Judge Weber denied the defense motions to dismiss the case. She ruled that the First Amendment does not necessarily give you the legal right to block access to a public building, and she interpreted the law under which the Equality Nine are being charged, California Penal Code section 602.1 (b), as a “time, place and manner” restriction rather than an outright ban on speech. But the judge also said that if the protesters didn’t actually block access to the County Clerk’s office, Penal Code section 602.1 (c), which says, “Section (b) shall not apply to any person on the premises who is engaging in activities protected by the California Constitution or the Constitution of the United States,” would give them the right to be there to make their political point.

She said the factual issue in the case would be whether heterosexual couples were actually able to get married despite the defendants’ presence. “We will be making law here,” the judge said, adding that as far as she knows no one has ever been successfully prosecuted under this statute before.

“This case will be important,” said Equality Nine defendant Zakiya Khabir, “because Occupy San Diego is facing similar issues with police interference with a peaceful protest.” At the support rally S.A.M.E. held outside the courthouse before the hearing, another defendant, Cecile Veillard, also compared the Equality Nine to Occupy San Diego and said they were both fighting for the right to protest in public spaces.

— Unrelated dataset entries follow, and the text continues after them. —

(** * The ERCOT client of pyiso ([pyiso/ercot.py])

    A shallow embedding of [ERCOTClient]: the time normalizer [utcify], the
    report locator and materializer [_request_report], the wind / non-wind
    reconciliation [get_generation] and the load series builder [get_load],
    followed by the properties the specification states about them.

    Conventions of the embedding:
    - a Python [float] is an IEEE-754 binary64 value ([spec_float] at
      precision 53, [emax] 1024), with the standard library's correctly
      rounded operations;
    - a [datetime] is the count of microseconds from 1970-01-01T00:00:00 on
      its own clock: the wall clock for a naive value, UTC for an aware one;
    - text is ASCII, a [string] of bytes;
    - a method that may raise returns a [result]; a method that also talks to
      the network or to the logger runs in the monad [M], which threads the
      list of events performed so far. *)

From Stdlib Require Import ZArith List String Ascii Bool Lia.
From Stdlib Require Import SpecFloat DecimalString.
Import ListNotations.

Local Open Scope list_scope.
Local Open Scope string_scope.
Local Open Scope Z_scope.

(** ** Python builtins used by the client *)

Module Py.

(** *** Floats *)

Definition float := spec_float.

Definition prec : Z := 53.
Definition emax : Z := 1024.

Definition fsub : float -> float -> float := SFsub prec emax.


Definition is_nan (x : float) : bool :=
  match x with S754_nan => true | _ => false end.

(** [float(n)] for an integer [n]. *)
Definition float_of_Z (n : Z) : float := binary_normalize prec emax n 0 false.

(** The binary64 value nearest to [m * 10 ^ e], ties to even, for [m > 0]. *)
Definition float_of_decimal (neg : bool) (m : positive) (e : Z) : float :=
  match e with
  | Zneg n =>
      let den := Z.pow 10 (Zpos n) in
      let s := Z.max 0 (Zdigits2 den - Zdigits2 (Zpos m) + 64) in
      let '(q, r) := Z.div_eucl (Z.shiftl (Zpos m) s) den in
      binary_round_aux prec emax neg q (- s) (new_location den r)
  | _ => binary_normalize prec emax
           (cond_Zopp neg (Zpos m * Z.pow 10 e)) 0 false
  end.

(** *** Characters and strings *)

Definition code (c : ascii) : Z := Z.of_nat (nat_of_ascii c).

(** [c.isspace()] on ASCII. *)
Definition is_space (c : ascii) : bool :=
  ((9 <=? code c) && (code c <=? 13)) || ((28 <=? code c) && (code c <=? 32)).

Definition is_digit (c : ascii) : bool :=
  (48 <=? code c) && (code c <=? 57).

Definition digit_val (c : ascii) : Z := code c - 48.

Definition lower (c : ascii) : ascii :=
  if (65 <=? code c) && (code c <=? 90)
  then ascii_of_nat (nat_of_ascii c + 32) else c.

Fixpoint lower_str (s : string) : string :=
  match s with
  | EmptyString => EmptyString
  | String c r => String (lower c) (lower_str r)
  end.

Fixpoint lstrip (s : string) : string :=
  match s with
  | String c r => if is_space c then lstrip r else s
  | EmptyString => EmptyString
  end.

Fixpoint rstrip (s : string) : string :=
  match s with
  | EmptyString => EmptyString
  | String c r =>
      match rstrip r with
      | EmptyString => if is_space c then EmptyString else String c EmptyString
      | r' => String c r'
      end
  end.

(** [s.strip()] *)
Definition strip (s : string) : string := rstrip (lstrip s).

Fixpoint mem_char (c : ascii) (chars : string) : bool :=
  match chars with
  | EmptyString => false
  | String d r => Ascii.eqb c d || mem_char c r
  end.

Fixpoint lstrip_chars (chars s : string) : string :=
  match s with
  | String c r => if mem_char c chars then lstrip_chars chars r else s
  | EmptyString => EmptyString
  end.

Fixpoint rstrip_chars (chars s : string) : string :=
  match s with
  | EmptyString => EmptyString
  | String c r =>
      match rstrip_chars chars r with
      | EmptyString =>
          if mem_char c chars then EmptyString else String c EmptyString
      | r' => String c r'
      end
  end.

(** [s.strip(chars)] *)
Definition strip_chars (chars s : string) : string :=
  rstrip_chars chars (lstrip_chars chars s).

(** [sub in s] *)
Fixpoint contains (sub s : string) : bool :=
  prefix sub s ||
  match s with
  | EmptyString => false
  | String _ r => contains sub r
  end.

(** [s.split(sep)[0]] for a one-character separator: the text before the
    first separator, the whole text when there is none. *)
Fixpoint split_head (sep : ascii) (s : string) : string :=
  match s with
  | EmptyString => EmptyString
  | String c r =>
      if Ascii.eqb c sep then EmptyString else String c (split_head sep r)
  end.

Definition starts_with_space (s : string) : bool :=
  match s with
  | String c _ => is_space c
  | EmptyString => false
  end.

Fixpoint ends_with_space (s : string) : bool :=
  match s with
  | EmptyString => false
  | String c EmptyString => is_space c
  | String _ r => ends_with_space r
  end.

(** *** Numeric literals *)

(** A run of decimal digits read from the left: its value, how many digits
    it has, and what follows it. *)
Fixpoint digits (s : string) (acc : Z) (n : Z) : Z * Z * string :=
  match s with
  | String c r =>
      if is_digit c then digits r (10 * acc + digit_val c) (n + 1)
      else (acc, n, s)
  | EmptyString => (acc, n, s)
  end.

(** An optional sign: whether it is a minus, and what follows. *)
Definition sign (s : string) : bool * string :=
  match s with
  | String "-"%char r => (true, r)
  | String "+"%char r => (false, r)
  | _ => (false, s)
  end.

(** [int(s)] in base ten: [None] stands for [ValueError]. *)
Definition int_of_string (s : string) : option Z :=
  let '(neg, body) := sign (strip s) in
  match digits body 0 0 with
  | (v, n, EmptyString) =>
      if 0 <? n then Some (if neg then - v else v) else None
  | _ => None
  end.

(** The exponent part of a float literal, when there is one. *)
Definition exponent (s : string) : option Z :=
  match s with
  | EmptyString => Some 0
  | String c r =>
      if Ascii.eqb (lower c) "e"%char then
        let '(neg, body) := sign r in
        match digits body 0 0 with
        | (v, n, EmptyString) =>
            if 0 <? n then Some (if neg then - v else v) else None
        | _ => None
        end
      else None
  end.

(** [float(s)]: [None] stands for [ValueError]. Decimal literals with an
    optional fraction and exponent, and the special values. *)
Definition float_of_string (s : string) : option float :=
  let '(neg, body) := sign (strip s) in
  let special := lower_str body in
  if String.eqb special "inf" || String.eqb special "infinity"
  then Some (S754_infinity neg)
  else if String.eqb special "nan" then Some S754_nan
  else
    let '(ip, ni, rest) := digits body 0 0 in
    let '(m, nf, rest') :=
      match rest with
      | String "."%char r => digits r ip 0
      | _ => (ip, 0, rest)
      end in
    if 0 <? ni + nf then
      match exponent rest' with
      | Some e =>
          match m with
          | Zpos p => Some (float_of_decimal neg p (e - nf))
          | _ => Some (S754_zero neg)
          end
      | None => None
      end
    else None.

End Py.

(** ** Date-times *)

Module Datetime.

“The Deputy City Attorney said in court today that we are being tried based on ‘blocking equal access to other members on the public attempting to conduct business,’” said Veillard after the court hearing. “First of all, this is a lie. Though we did sit in front of the doorways to the clerk’s office, not a single heterosexual couple was prevented access to the clerk’s office to obtain their marriage licenses that day. Secondly, the irony of the DCA’s statement should be obvious. Not only were we denied licenses for same-sex couples who had appointments that day, but we were in fact denied our rights to equal access to even enter the clerk’s office that day. A guard outside the door of the clerk’s office barred us from even entering the clerks’ office to speak with the desk clerk about honoring which had already been made [for] Tony and Tyler Dylan-Hyde and other same-sex couples that day. It is we who were denied equal access to conduct our business in the county clerk’s office on that day.”

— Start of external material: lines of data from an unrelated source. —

(* ===== verification/Prelude.v ===== *)
(** * Verification of xlib

    xlib is a C library of portable system services: paths and files, clocks,
    sockets, threads, processes, an event loop, shared memory and a few hooks, with
    a header of C++ classes on top.  Its modules are thin but stateful: most
    functions allocate a structure, make several system calls that may each fail,
    and must then either hand out the structure or give everything back; and each
    has a POSIX and a Windows body.  This development models both builds as
    executable Rocq definitions, and proves what they promise for every answer of
    the operating system and of the allocator.

    ** How the program is modelled

    - [Prelude]: C strings as lists of characters, buffers, 64-bit arithmetic
      with its wrap-around ([u64], [s64], [u32]), errno values, the hint database
      [xlib] and shared lemmas.
    - [Win32]: the kinds of kernel resources and the calls of the Windows API as an
      indexed type, with what its documentation promises of each answer
      ([win32_post]); the class [Codepage] for the conversions between bytes and
      UTF-16, which are the system's.
    - [Syscalls]: the system calls as an indexed type [syscall R]; a history is a
      list of events (calls with their answers, allocations, calls of functions
      of the user).  The class [OS] gives the answer to a call after a history
      and states, in [sys_post], what the manual pages promise: nothing else is
      assumed of the kernel.  [held t] are the descriptors, mappings, directories,
      threads and locks held after [t]; [refs t] counts the uses of objects the
      kernel counts (named semaphores, libraries); [registered t ep] is what an
      epoll descriptor knows, [filters t kq] what a kqueue knows; [calls t] are the
      calls of the user's functions.
    - [Structs]: the library's structures as records, with their embedding into
      the objects of the heap.
    - [Machine]: the state [st] (errno, heap, history), the monad [M] whose runs
      end in a value, by exhausting the fuel of a loop, by leaving the program
      (exit, exec) or in undefined behaviour (a dangling, mistyped or out of
      bounds access, a wrong free), and the weakest precondition [wp].  [Total]
      excludes starving, leaving and undefined behaviour; [Partial] allows
      starving.  Loops are [iterM] with one unit of fuel per round; [fold_range]
      and [for_range] are counted loops and need none.
    - [Contract]: the protocol most objects follow.  [Handle] is its interface (a
      destructor and the resources a structure owns), [constructor_post] what a
      constructor promises, [bracket_restores] the theorem that making an object
      and destroying it restores heap and resources; [RefHandle] is the same for
      objects the kernel counts; [keeps] is said of operations that only talk to
      the kernel.
    - [WinBase]: what the Windows builds share: the last error and the conversions
      of strings.  [Temporaries]: functions that take several blocks and handles
      and give them back on the way out ([holding]).
    - [DemoOS]: executable environments in which the witnesses are evaluated.

    ** The components

    Each file names its source.  Definitions have the names of the C functions;
    out-parameters are returned with the code, [None] where nothing is written.
    An [X] file has the POSIX build and what both builds share, the [Win] file
    beside it the Windows bodies; their definitions have the same names.

    - [XTime], [WinTime] (src/x_time.c): sleeping is exact however often signals
      interrupt it, ends once they stop, and its overflow check is exact; elapsed
      times never wrap.
    - [XPath] (src/x_filesystem.c): joining implements [join] within its buffer,
      the base name is the last component, and joining keeps it.
    - [XNetwork], [WinNetwork] (src/x_network.c): addresses (their form, the round
      trip of host and port), sockets and every operation on them; constructors
      keep the protocol; [x_socket_receive_from] and timeouts are specified
      exactly; Windows starts its socket library at most once.
    - [XThread], [WinThread], [XSemaphore], [SemaphoreSpec] (src/x_thread.c):
      threads, mutexes, conditions and keys as objects; the counting semaphore as
      interleaved steps of any number of threads, with an invariant by induction on
      reachability, the absence of lost wake-ups, and a simulation of a
      specification in which each call takes effect at one instant.
    - [XFile], [WinFile], [XWatcher], [XAsync] (src/x_filesystem.c): files and
      directories, the watcher as a log of observed states, the worker of
      asynchronous reads.
    - [XProcess], [WinProcess] (src/x_process.c): starting processes (both sides of
      fork and the child's search of PATH; CreateProcess with its environment
      block), waiting, pipes, pipelines, the environment.  [XQuote]: the command
      line of Windows is built within the buffer sized for it, and a program reads
      back exactly the arguments.
    - [XMemory], [WinMemory] (src/x_memory.c): protections, virtual memory, mapped
      files.  [XIpc], [WinIpc] (src/x_ipc.c): names, shared memory, named
      semaphores.  [XDynLib], [WinDynLib] (src/x_dynamic_library.c): libraries,
      symbols, the error text.  [XTerminal], [WinTerminal] (src/x_terminal.c).
    - [XTls] (src/x_tls.c): the context forwards each operation once, in order.
      [XHooks] (src/x_allocator.c, src/x_diagnostics.c): the current allocator and
      the three global hooks.
    - [XEvent] (src/x_event.c, epoll): the event loop, all of its operations; the
      user's callbacks are a parameter that may do anything, call back included.
      [XEventInv] has the representation [loop_rep] of a loop in memory, the
      invariant [loop_inv] (it adds that epoll knows only live sources) and the
      additions; [XEventSafe] compaction, waiting, dispatching and the step of a
      run; [XEventLoop] the safety of whole runs and of callbacks made of the
      library's operations; [XEventLife] and [XEventCreate] destruction and
      creation; [XEventTimers] and [XEventSpec] what passes, waits, additions and
      runs do exactly; [XEventDemo] concrete loops and runs.
    - [XBackend] (src/x_event.c, kqueue and select on POSIX and Windows):
      registration and waiting of the other builds; they tell a source the same as
      epoll, the wait with select tells exactly the ready sources, waiting is safe
      whatever the callbacks do; where they fall short (half a registration, more
      descriptors than an fd_set holds).  [XBackendDemo] has the examples.
    - [CppOwner], [XCpp] (include/xlib/xlib.hpp): the owning classes as programs of
      constructions, moves and destructions with exceptions, which release
      everything once; a Module per class for its member functions.

    The event loop uses the clock, sockets, processes and watchers through their
    contracts ([wp_time_monotonic], [wp_socket_send_to], [wp_process_poll], the
    watcher's poll); the process and file modules use paths and pipes likewise.
    The C++ classes use the C functions through [Handle].

    ** Fuel

    The loops that need fuel are those the kernel or the user can prolong.  Loops
    that signals restart end when [quiet_after n] (no call is interrupted from the
    [n]th on) and the fuel exceeds [n]; [grow_capacity] has 65 units, more than
    the doublings a 64-bit size allows; rearming needs one round per missed
    period; a pass over the sources one per source.  A run of the event loop ends
    only when the program lets it, so its safety is [Partial]; runs over timers
    that are due are proved to end.

    ** What is not modelled, and why

    The operations of the event loop other than registering and waiting are
    modelled over epoll only: they are common code, but the invariant says what
    epoll knows, and a kqueue registration that fails half way does not keep it.
    The examples and the build files (clients of the library); the export macros;
    [x_assert_fail] (prints and aborts); [semaphore::wait] and [post] of the C++
    header, which forward to the interleaved operations, and the allocations of
    [std::string]; what [vsnprintf], [strerror], the TLS hooks and the conversion
    to wide characters do (parameters); data races between threads other than
    those on the semaphore, since operations run one after the other outside
    [XSemaphore]; the content of mapped and shared memory.  Memory of one
    structure is one cell of the heap: a pointer into a structure is not
    expressible, and freed addresses may be reused by the allocator. *)
From stdpp Require Export base gmap list strings fin_maps relations.
From Stdlib Require Export ZArith Lia Ascii.


#[global] Open Scope Z_scope.

(** ** Text

    A C string is modelled by the list of its characters, the terminating
    NUL left out; a possibly NULL [const char *] is an [option]. *)

Abbreviation text := (list ascii).
Abbreviation cstr := (option (list ascii)).

Declare Scope text_scope.
Delimit Scope text_scope with txt.

Definition str (s : string) : text := String.list_ascii_of_string s.
Definition NUL : ascii := Ascii.zero.

Definition is_null {A} (o : option A) : bool :=
  match o with None => true | Some _ => false end.

Definition txt (o : cstr) : text := default [] o.

Definition strlen (s : text) : Z := Z.of_nat (length s).

(** [strcmp (a, b) == 0], [strchr] and [strncmp (a, b, n) == 0] on texts
    without embedded NUL characters. *)
Definition streqb (a b : text) : bool := bool_decide (a = b).

Fixpoint strchr (s : text) (c : ascii) : option nat :=
  match s with
  | [] => None
  | x :: s' => if Ascii.eqb x c then Some O else S <$> strchr s' c
  end.

(** The characters of a C string, NUL included, read at index [i]. *)
Definition char_at (s : text) (i : nat) : ascii := default NUL (s !! i).

Definition strncmp_eq (a b : text) (n : nat) : bool :=
  bool_decide (take n (a ++ [NUL]) = take n (b ++ [NUL])).

(** The C string in an array: its characters up to the first NUL. *)
Definition cstring (b : text) : text :=
  match strchr b NUL with Some n => take n b | None => b end.

(** [memcpy (b + off, src, length src)] into an array [b]; [None] when the copy
    would run past the end of the array. *)
Definition memcpy (b : text) (off : nat) (src : text) : option text :=
  if decide (off + length src <= length b)%nat
  then Some (take off b ++ src ++ drop (off + length src) b) else None.

Lemma memcpy_length b off src b' : memcpy b off src = Some b' -> length b' = length b.
Proof.
  unfold memcpy. case_decide; [|done]. intros [= <-].
  rewrite !length_app, length_take, length_drop. lia.
Qed.

Lemma memcpy_0 b src :
  (length src <= length b)%nat -> memcpy b 0 src = Some (src ++ drop (length src) b).
Proof. intros. unfold memcpy. by rewrite decide_True. Qed.

(** Two adjacent copies are one. *)
Lemma memcpy_adjacent b src1 src2 :
  (length src1 + length src2 <= length b)%nat ->
  memcpy (src1 ++ drop (length src1) b) (length src1) src2 =
    Some ((src1 ++ src2) ++ drop (length (src1 ++ src2)) b).
Proof.
  intros. unfold memcpy. rewrite decide_True by (rewrite length_app, length_drop; lia).
  rewrite take_app_length. f_equal. rewrite <- (assoc_L (++)). do 2 f_equal.
  rewrite drop_app_ge by lia. rewrite drop_drop, length_app. f_equal. lia.
Qed.

(** ** Fixed-width integers *)

Definition UINT64_MAX : Z := 18446744073709551615.
Definition INT64_MAX : Z := 9223372036854775807.
Definition UINT_MAX : Z := 4294967295.
Definition INT_MAX : Z := 2147483647.
(** LP64: [size_t] and [uint64_t] have the same range. *)
Definition SIZE_MAX : Z := UINT64_MAX.
Definition SSIZE_MAX : Z := INT64_MAX.
Definition PTRDIFF_MAX : Z := INT64_MAX.

Definition u64 (z : Z) : Z := z mod 2 ^ 64.
Definition u32 (z : Z) : Z := z mod 2 ^ 32.
(** Conversion to a signed 64-bit integer ([off_t], [ssize_t]). *)
Definition s64 (z : Z) : Z := (z + 2 ^ 63) mod 2 ^ 64 - 2 ^ 63.

Definition is_u64 (z : Z) : Prop := 0 <= z < 2 ^ 64.
Definition is_u32 (z : Z) : Prop := 0 <= z < 2 ^ 32.

Lemma u64_range z : is_u64 (u64 z).
Proof. unfold is_u64, u64. apply Z.mod_pos_bound. lia. Qed.

Lemma u64_small z : is_u64 z -> u64 z = z.
Proof. unfold is_u64, u64. intros. by apply Z.mod_small. Qed.

Lemma s64_small z : - 2 ^ 63 <= z < 2 ^ 63 -> s64 z = z.
Proof. unfold s64. intros. rewrite Z.mod_small; lia. Qed.

(** [flag bits m]: the C condition [(bits & m) != 0]. *)
Definition flag (bits m : Z) : bool := negb (Z.land bits m =? 0).

Create HintDb xlib discriminated.
#[export] Hint Resolve u64_range u64_small s64_small : xlib.

(** ** errno values of the target (Linux) *)

Definition ENOENT : Z := 2.
Definition EINTR : Z := 4.
Definition EIO : Z := 5.
Definition EAGAIN : Z := 11.
Definition EWOULDBLOCK : Z := EAGAIN.
Definition ENOMEM : Z := 12.
Definition EACCES : Z := 13.
Definition EBUSY : Z := 16.
Definition EEXIST : Z := 17.
Definition EINVAL : Z := 22.
Definition ENOTTY : Z := 25.
Definition ENAMETOOLONG : Z := 36.
Definition EOVERFLOW : Z := 75.
Definition EAFNOSUPPORT : Z := 97.

(** ** Lemmas shared by the components *)

Lemma strchr_Some s c i :
  strchr s c = Some i -> s !! i = Some c /\ c ∉ take i s.
Proof.
  revert i. induction s as [|x s IH]; intros i H; [done|]. cbn in H.
  destruct (Ascii.eqb_spec x c) as [->|Hne].
  - injection H as <-. split; [done|]. rewrite take_0. apply not_elem_of_nil.
  - destruct (strchr s c) as [j|] eqn:E; [|done]. injection H as <-.
    destruct (IH _ eq_refl) as [H1 H2]. split; [done|].
    rewrite firstn_cons. apply not_elem_of_cons. split; [congruence|done].
Qed.

Lemma strchr_None s c : strchr s c = None -> c ∉ s.
Proof.
  induction s as [|x s IH]; cbn; intros H; [apply not_elem_of_nil|].
  destruct (Ascii.eqb_spec x c) as [->|Hne]; [done|].
  destruct (strchr s c) eqn:E; [done|].
  apply not_elem_of_cons. split; [congruence|auto].
Qed.

Lemma strchr_app_first s c t : c ∉ s -> strchr (s ++ c :: t) c = Some (length s).
Proof.
  induction s as [|x s IH]; intros H; cbn.
  - by rewrite Ascii.eqb_refl.
  - apply not_elem_of_cons in H as [H1 H2].
    destruct (Ascii.eqb_spec x c); [congruence|]. by rewrite IH.
Qed.

Lemma strchr_none s c : c ∉ s -> strchr s c = None.
Proof.
  induction s as [|x s IH]; intros H; [done|]. cbn.
  apply not_elem_of_cons in H as [H1 H2].
  destruct (Ascii.eqb_spec x c); [congruence|]. by rewrite IH.
Qed.

Lemma cstring_terminated w rest : NUL ∉ w -> cstring (w ++ NUL :: rest) = w.
Proof. intros H. unfold cstring. by rewrite strchr_app_first, take_app_length. Qed.

(** Writing right after the prefix already written. *)
Lemma write_at_end {A} (w rest data : list A) :
  take (length w) (w ++ rest) ++ data ++ drop (length w + length data) (w ++ rest) =
  (w ++ data) ++ drop (length data) rest.
Proof.
  rewrite take_app_length, <- (assoc_L (++)). do 2 f_equal.
  rewrite drop_app_ge by lia. f_equal. lia.
Qed.

Lemma strchr_lt s c i : strchr s c = Some i -> (i < length s)%nat.
Proof. intros H. apply strchr_Some in H as [H _]. by eapply lookup_lt_Some. Qed.

(** Membership in an explicit list. *)
Ltac in_list := rewrite !elem_of_cons; tauto.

The support rally before the hearing drew 40 people, many of whom came over from the Occupy San Diego action at the Civic Center Plaza to join in. A woman who did not identify herself, but was addressed by others present as “Jersey,” called Proposition 8, the voter-approved ban on same-sex marriage in California the Equality Nine were protesting, “trickle-down homophobia.” She said that what Proposition 8 and other anti-Queer laws “trickled down” to included teen bullying and suicide.

S.A.M.E. has been circulating a petition asking San Diego City Attorney Jan Goldsmith to drop all charges against the Nine. On September 28, they staged a rally in the Civic Center Plaza — ironically, where the Occupy San Diego action started nine days later — following which they took petitions containing nearly 2,500 signatures to Goldsmith’s office and gave them to his assistant, Carmen Sandoval.